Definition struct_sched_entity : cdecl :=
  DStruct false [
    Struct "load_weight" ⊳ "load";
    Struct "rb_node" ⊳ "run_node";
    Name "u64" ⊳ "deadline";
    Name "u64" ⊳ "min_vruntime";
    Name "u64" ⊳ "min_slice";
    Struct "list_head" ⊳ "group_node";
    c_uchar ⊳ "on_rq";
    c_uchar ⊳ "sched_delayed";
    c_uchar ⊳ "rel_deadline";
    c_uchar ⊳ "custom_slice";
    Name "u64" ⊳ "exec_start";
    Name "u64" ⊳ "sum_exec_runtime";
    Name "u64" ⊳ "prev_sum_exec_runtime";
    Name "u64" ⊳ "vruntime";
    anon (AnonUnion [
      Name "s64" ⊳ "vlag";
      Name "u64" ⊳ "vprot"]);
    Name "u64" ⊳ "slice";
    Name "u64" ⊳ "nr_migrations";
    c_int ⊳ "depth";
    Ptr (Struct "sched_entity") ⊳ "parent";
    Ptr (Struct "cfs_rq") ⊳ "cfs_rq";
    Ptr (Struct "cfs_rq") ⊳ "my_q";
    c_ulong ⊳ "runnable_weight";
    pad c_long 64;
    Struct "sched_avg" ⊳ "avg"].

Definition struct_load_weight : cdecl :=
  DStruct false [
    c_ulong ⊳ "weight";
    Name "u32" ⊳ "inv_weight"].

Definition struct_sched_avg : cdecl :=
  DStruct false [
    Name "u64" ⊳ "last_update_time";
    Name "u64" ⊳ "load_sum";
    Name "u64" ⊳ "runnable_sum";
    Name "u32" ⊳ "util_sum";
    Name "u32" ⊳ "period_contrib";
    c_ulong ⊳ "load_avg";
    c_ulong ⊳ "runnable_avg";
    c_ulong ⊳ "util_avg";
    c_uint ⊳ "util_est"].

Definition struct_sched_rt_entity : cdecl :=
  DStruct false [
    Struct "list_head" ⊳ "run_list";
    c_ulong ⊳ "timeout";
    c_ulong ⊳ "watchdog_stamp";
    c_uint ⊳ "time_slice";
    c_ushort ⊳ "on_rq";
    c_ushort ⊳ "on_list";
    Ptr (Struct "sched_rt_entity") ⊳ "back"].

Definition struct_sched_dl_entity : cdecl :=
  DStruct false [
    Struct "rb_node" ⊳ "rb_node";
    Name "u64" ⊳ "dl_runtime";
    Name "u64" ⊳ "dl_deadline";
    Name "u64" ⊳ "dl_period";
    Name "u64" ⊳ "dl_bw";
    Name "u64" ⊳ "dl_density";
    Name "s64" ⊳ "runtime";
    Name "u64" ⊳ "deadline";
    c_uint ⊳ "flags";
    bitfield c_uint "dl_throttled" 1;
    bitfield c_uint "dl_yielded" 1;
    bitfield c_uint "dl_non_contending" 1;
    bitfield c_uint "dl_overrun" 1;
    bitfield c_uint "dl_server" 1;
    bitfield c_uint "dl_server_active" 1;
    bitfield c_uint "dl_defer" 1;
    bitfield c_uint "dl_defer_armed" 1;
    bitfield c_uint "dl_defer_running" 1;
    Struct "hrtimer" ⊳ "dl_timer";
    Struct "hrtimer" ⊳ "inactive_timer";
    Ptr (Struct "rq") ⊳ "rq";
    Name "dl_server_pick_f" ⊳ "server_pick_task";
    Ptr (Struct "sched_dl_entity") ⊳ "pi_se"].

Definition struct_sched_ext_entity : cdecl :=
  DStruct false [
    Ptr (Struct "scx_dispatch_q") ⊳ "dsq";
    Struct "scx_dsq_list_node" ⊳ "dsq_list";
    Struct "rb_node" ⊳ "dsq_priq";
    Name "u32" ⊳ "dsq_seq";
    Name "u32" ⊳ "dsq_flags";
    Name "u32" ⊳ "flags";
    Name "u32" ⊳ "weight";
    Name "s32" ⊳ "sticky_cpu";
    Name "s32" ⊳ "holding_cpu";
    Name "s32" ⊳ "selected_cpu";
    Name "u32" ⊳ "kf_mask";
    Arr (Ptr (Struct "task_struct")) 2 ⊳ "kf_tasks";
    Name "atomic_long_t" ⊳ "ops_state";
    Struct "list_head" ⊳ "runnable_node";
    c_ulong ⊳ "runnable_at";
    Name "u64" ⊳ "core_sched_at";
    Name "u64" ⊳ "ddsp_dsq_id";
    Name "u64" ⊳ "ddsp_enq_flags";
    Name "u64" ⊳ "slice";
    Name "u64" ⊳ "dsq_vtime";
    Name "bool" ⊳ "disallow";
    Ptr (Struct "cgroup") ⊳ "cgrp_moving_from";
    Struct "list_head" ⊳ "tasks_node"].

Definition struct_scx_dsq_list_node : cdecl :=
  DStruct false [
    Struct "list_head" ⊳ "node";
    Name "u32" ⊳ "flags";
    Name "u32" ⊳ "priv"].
+ + + + + + +
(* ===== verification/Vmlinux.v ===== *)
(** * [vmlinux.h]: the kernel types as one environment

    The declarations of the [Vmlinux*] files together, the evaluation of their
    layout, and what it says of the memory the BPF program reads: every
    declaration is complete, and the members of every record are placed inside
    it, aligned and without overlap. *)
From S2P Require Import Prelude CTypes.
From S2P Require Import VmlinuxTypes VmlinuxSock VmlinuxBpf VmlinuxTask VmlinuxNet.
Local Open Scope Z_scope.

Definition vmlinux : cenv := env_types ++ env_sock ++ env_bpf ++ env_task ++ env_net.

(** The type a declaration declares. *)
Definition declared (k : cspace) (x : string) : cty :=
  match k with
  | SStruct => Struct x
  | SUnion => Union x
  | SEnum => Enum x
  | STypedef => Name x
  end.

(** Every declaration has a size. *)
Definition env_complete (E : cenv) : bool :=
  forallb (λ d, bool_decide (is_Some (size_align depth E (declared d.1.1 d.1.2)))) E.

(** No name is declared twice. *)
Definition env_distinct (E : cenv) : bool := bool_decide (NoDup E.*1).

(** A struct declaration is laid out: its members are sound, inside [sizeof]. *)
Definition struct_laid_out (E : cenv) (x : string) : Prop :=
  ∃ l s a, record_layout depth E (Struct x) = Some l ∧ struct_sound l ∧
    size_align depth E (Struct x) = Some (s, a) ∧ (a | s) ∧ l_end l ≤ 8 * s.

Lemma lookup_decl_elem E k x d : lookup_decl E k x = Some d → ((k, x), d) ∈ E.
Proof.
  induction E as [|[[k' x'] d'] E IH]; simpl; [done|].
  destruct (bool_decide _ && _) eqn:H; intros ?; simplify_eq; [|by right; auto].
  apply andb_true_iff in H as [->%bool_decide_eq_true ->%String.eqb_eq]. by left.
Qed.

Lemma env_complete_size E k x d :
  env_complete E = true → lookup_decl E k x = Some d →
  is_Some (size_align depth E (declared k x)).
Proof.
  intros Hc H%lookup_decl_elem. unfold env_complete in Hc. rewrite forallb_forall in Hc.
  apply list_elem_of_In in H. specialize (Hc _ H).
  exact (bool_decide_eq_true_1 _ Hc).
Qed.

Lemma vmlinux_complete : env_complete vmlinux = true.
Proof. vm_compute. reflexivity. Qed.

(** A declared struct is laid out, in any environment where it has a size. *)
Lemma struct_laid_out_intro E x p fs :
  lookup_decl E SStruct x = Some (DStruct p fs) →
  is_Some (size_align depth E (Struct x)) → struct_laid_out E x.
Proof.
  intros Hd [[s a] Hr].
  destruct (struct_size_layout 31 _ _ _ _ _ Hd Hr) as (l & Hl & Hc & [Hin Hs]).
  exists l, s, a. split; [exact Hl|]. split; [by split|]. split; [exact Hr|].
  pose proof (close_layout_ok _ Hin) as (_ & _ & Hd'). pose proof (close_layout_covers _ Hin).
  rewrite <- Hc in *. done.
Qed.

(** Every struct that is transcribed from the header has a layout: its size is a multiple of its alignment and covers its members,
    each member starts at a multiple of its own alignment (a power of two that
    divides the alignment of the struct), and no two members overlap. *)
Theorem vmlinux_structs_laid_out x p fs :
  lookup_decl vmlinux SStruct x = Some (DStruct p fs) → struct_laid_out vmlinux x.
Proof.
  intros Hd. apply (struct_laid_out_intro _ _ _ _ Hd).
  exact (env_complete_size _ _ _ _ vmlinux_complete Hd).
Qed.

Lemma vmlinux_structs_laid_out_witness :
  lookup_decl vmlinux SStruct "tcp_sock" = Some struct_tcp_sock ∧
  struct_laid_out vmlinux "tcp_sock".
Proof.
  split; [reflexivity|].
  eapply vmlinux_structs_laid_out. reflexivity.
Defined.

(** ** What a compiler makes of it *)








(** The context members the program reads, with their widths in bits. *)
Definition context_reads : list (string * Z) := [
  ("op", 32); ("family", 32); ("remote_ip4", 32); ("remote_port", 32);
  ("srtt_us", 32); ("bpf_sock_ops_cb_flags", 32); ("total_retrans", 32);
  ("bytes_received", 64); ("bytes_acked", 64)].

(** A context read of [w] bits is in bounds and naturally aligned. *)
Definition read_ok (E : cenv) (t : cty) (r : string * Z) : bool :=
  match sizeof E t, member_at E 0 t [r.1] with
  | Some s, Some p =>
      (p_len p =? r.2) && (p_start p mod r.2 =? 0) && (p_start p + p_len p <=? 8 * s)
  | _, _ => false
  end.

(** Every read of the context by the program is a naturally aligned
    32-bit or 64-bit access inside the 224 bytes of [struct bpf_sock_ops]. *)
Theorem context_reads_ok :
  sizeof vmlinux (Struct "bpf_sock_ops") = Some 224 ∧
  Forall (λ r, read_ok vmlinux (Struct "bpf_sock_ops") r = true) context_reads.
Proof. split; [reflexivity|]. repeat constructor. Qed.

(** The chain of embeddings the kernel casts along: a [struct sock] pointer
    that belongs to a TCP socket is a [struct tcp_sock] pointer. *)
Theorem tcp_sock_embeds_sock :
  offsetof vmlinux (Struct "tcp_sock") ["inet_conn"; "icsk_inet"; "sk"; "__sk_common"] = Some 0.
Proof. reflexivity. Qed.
+ + + + + + +
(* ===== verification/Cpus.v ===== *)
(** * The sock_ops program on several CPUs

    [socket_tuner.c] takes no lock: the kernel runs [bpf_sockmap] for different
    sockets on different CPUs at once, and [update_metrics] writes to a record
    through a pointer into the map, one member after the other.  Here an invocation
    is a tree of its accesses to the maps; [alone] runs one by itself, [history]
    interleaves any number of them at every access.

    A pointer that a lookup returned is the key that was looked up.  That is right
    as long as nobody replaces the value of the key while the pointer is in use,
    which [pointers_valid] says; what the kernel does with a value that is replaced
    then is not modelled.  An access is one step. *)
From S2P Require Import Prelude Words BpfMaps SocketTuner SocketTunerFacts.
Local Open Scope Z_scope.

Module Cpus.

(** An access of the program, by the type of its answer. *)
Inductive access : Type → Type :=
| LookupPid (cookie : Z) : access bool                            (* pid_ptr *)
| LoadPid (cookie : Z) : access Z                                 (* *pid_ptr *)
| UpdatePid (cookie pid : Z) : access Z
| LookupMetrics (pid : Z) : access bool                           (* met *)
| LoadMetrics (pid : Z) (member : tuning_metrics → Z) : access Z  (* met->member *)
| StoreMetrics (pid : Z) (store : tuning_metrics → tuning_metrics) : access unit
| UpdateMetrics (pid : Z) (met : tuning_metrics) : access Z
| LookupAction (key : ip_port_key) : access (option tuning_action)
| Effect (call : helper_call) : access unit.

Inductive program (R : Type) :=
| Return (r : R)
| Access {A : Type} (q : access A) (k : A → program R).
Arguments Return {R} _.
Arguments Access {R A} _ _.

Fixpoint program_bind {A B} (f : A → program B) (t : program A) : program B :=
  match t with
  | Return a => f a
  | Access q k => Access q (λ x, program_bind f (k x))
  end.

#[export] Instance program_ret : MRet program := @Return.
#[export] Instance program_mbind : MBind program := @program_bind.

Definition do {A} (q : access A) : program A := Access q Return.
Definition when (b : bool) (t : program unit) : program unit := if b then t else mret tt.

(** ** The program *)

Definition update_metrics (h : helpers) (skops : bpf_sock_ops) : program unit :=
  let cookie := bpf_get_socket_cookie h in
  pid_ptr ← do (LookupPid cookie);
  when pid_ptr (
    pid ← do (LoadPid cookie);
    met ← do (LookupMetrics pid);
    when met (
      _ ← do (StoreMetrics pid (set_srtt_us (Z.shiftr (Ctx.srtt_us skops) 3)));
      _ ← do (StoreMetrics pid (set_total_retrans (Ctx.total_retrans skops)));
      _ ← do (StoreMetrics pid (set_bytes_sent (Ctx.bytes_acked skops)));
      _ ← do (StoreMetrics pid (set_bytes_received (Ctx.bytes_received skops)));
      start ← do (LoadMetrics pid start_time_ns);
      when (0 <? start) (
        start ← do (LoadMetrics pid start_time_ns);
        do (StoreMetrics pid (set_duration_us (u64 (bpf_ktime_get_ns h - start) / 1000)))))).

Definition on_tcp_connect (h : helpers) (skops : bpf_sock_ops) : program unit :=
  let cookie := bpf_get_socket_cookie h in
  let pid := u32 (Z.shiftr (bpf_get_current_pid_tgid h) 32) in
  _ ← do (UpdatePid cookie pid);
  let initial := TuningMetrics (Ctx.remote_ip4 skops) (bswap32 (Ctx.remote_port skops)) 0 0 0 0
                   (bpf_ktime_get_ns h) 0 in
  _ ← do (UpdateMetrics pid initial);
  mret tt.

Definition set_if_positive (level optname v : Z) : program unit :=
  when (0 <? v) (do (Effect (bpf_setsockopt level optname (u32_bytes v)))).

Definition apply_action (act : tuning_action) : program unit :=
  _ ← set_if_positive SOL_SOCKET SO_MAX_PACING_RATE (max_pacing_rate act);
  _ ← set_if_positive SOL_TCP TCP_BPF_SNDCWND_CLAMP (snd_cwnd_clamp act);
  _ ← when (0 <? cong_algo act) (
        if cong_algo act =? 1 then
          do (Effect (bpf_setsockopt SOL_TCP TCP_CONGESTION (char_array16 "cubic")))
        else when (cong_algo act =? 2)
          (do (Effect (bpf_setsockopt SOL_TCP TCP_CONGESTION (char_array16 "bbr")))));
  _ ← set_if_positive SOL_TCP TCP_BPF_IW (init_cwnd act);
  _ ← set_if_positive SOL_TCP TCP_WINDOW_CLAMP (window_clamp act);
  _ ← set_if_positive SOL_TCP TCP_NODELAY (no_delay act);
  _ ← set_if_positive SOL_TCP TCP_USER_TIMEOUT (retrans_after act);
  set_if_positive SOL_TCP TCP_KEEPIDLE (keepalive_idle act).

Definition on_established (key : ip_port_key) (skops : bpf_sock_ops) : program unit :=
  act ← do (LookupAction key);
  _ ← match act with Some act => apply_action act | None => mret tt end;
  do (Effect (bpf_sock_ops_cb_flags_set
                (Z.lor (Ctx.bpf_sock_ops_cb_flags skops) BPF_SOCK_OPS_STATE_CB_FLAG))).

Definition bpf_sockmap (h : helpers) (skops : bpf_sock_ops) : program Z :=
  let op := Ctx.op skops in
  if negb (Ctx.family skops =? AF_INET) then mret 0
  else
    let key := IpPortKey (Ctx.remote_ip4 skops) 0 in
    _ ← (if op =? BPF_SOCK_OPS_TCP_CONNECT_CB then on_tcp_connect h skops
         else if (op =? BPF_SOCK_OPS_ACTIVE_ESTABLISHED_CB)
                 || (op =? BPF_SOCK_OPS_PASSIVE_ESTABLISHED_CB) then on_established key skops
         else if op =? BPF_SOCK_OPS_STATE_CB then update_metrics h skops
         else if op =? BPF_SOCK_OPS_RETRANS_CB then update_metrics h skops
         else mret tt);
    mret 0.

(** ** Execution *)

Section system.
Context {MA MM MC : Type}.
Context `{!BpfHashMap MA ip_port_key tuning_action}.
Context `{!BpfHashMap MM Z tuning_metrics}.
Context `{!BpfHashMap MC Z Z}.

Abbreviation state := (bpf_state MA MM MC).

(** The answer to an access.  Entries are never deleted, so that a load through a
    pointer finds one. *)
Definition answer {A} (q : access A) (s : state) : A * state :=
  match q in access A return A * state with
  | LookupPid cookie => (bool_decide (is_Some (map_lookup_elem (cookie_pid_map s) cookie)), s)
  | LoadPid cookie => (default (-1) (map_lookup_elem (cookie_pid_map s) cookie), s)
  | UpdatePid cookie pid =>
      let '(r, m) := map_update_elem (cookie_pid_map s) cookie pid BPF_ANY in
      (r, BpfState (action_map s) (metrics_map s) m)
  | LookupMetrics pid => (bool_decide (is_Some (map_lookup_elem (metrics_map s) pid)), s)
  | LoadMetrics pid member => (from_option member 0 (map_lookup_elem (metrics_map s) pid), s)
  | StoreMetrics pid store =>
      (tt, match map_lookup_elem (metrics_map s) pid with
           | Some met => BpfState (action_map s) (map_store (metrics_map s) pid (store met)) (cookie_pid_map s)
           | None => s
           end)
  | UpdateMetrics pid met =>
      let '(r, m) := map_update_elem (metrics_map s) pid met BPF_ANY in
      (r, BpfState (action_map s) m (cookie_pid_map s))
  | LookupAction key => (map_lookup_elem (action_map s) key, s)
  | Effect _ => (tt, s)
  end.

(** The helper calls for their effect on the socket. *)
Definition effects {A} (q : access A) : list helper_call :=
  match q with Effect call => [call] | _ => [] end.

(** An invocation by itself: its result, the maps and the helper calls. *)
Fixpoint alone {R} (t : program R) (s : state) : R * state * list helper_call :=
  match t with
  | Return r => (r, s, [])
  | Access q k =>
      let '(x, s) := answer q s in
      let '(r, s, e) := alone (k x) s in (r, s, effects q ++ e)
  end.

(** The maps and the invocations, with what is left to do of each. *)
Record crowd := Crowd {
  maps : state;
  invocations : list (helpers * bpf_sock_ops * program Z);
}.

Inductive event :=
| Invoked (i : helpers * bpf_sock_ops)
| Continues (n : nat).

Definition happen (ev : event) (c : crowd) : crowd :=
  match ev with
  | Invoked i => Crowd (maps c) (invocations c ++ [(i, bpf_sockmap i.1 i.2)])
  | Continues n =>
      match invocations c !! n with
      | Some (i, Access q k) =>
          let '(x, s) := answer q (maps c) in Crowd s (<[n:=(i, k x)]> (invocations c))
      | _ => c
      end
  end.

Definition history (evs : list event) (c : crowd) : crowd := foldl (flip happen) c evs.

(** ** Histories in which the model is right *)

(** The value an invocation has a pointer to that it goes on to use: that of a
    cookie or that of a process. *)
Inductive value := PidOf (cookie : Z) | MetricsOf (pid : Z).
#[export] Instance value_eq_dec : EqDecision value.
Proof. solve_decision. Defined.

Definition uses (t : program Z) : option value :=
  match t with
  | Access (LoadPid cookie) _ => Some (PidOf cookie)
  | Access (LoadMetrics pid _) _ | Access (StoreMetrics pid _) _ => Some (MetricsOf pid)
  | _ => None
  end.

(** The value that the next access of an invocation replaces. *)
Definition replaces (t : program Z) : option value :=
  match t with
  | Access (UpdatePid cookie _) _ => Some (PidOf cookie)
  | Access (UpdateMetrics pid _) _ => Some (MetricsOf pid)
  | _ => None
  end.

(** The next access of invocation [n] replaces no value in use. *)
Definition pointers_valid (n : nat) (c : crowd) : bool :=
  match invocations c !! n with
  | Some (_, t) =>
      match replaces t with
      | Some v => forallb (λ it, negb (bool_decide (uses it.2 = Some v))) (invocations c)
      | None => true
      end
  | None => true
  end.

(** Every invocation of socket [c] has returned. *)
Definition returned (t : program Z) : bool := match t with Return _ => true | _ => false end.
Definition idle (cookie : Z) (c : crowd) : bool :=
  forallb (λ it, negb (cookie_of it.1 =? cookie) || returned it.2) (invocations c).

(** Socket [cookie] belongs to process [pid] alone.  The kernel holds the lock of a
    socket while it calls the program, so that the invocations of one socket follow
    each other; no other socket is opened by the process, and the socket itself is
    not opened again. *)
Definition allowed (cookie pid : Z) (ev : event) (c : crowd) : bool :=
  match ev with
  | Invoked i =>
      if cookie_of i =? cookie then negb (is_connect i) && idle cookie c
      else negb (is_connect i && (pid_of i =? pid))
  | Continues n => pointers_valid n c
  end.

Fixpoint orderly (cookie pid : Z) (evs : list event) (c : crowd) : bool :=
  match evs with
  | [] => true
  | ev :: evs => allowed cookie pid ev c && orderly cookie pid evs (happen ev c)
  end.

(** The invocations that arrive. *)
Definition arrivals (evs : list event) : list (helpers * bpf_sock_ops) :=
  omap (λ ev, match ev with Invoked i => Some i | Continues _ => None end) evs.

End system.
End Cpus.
+ + + + + + +
# [Aim of the task]
Taking the entries above, write out exactly each line from the one holding "rewrite <- Hc in *. done." to the one holding "(p_len p =?", both included, and stop there.

# [Task result]
  rewrite <- Hc in *. done.
Qed.

(** Every struct that is transcribed from the header has a layout: its size is a multiple of its alignment and covers its members,
    each member starts at a multiple of its own alignment (a power of two that
    divides the alignment of the struct), and no two members overlap. *)
Theorem vmlinux_structs_laid_out x p fs :
  lookup_decl vmlinux SStruct x = Some (DStruct p fs) → struct_laid_out vmlinux x.
Proof.
  intros Hd. apply (struct_laid_out_intro _ _ _ _ Hd).
  exact (env_complete_size _ _ _ _ vmlinux_complete Hd).
Qed.

Lemma vmlinux_structs_laid_out_witness :
  lookup_decl vmlinux SStruct "tcp_sock" = Some struct_tcp_sock ∧
  struct_laid_out vmlinux "tcp_sock".
Proof.
  split; [reflexivity|].
  eapply vmlinux_structs_laid_out. reflexivity.
Defined.

(** ** What a compiler makes of it *)








(** The context members the program reads, with their widths in bits. *)
Definition context_reads : list (string * Z) := [
  ("op", 32); ("family", 32); ("remote_ip4", 32); ("remote_port", 32);
  ("srtt_us", 32); ("bpf_sock_ops_cb_flags", 32); ("total_retrans", 32);
  ("bytes_received", 64); ("bytes_acked", 64)].

(** A context read of [w] bits is in bounds and naturally aligned. *)
Definition read_ok (E : cenv) (t : cty) (r : string * Z) : bool :=
  match sizeof E t, member_at E 0 t [r.1] with
  | Some s, Some p =>
      (p_len p =? r.2) && (p_start p mod r.2 =? 0) && (p_start p + p_len p <=? 8 * s)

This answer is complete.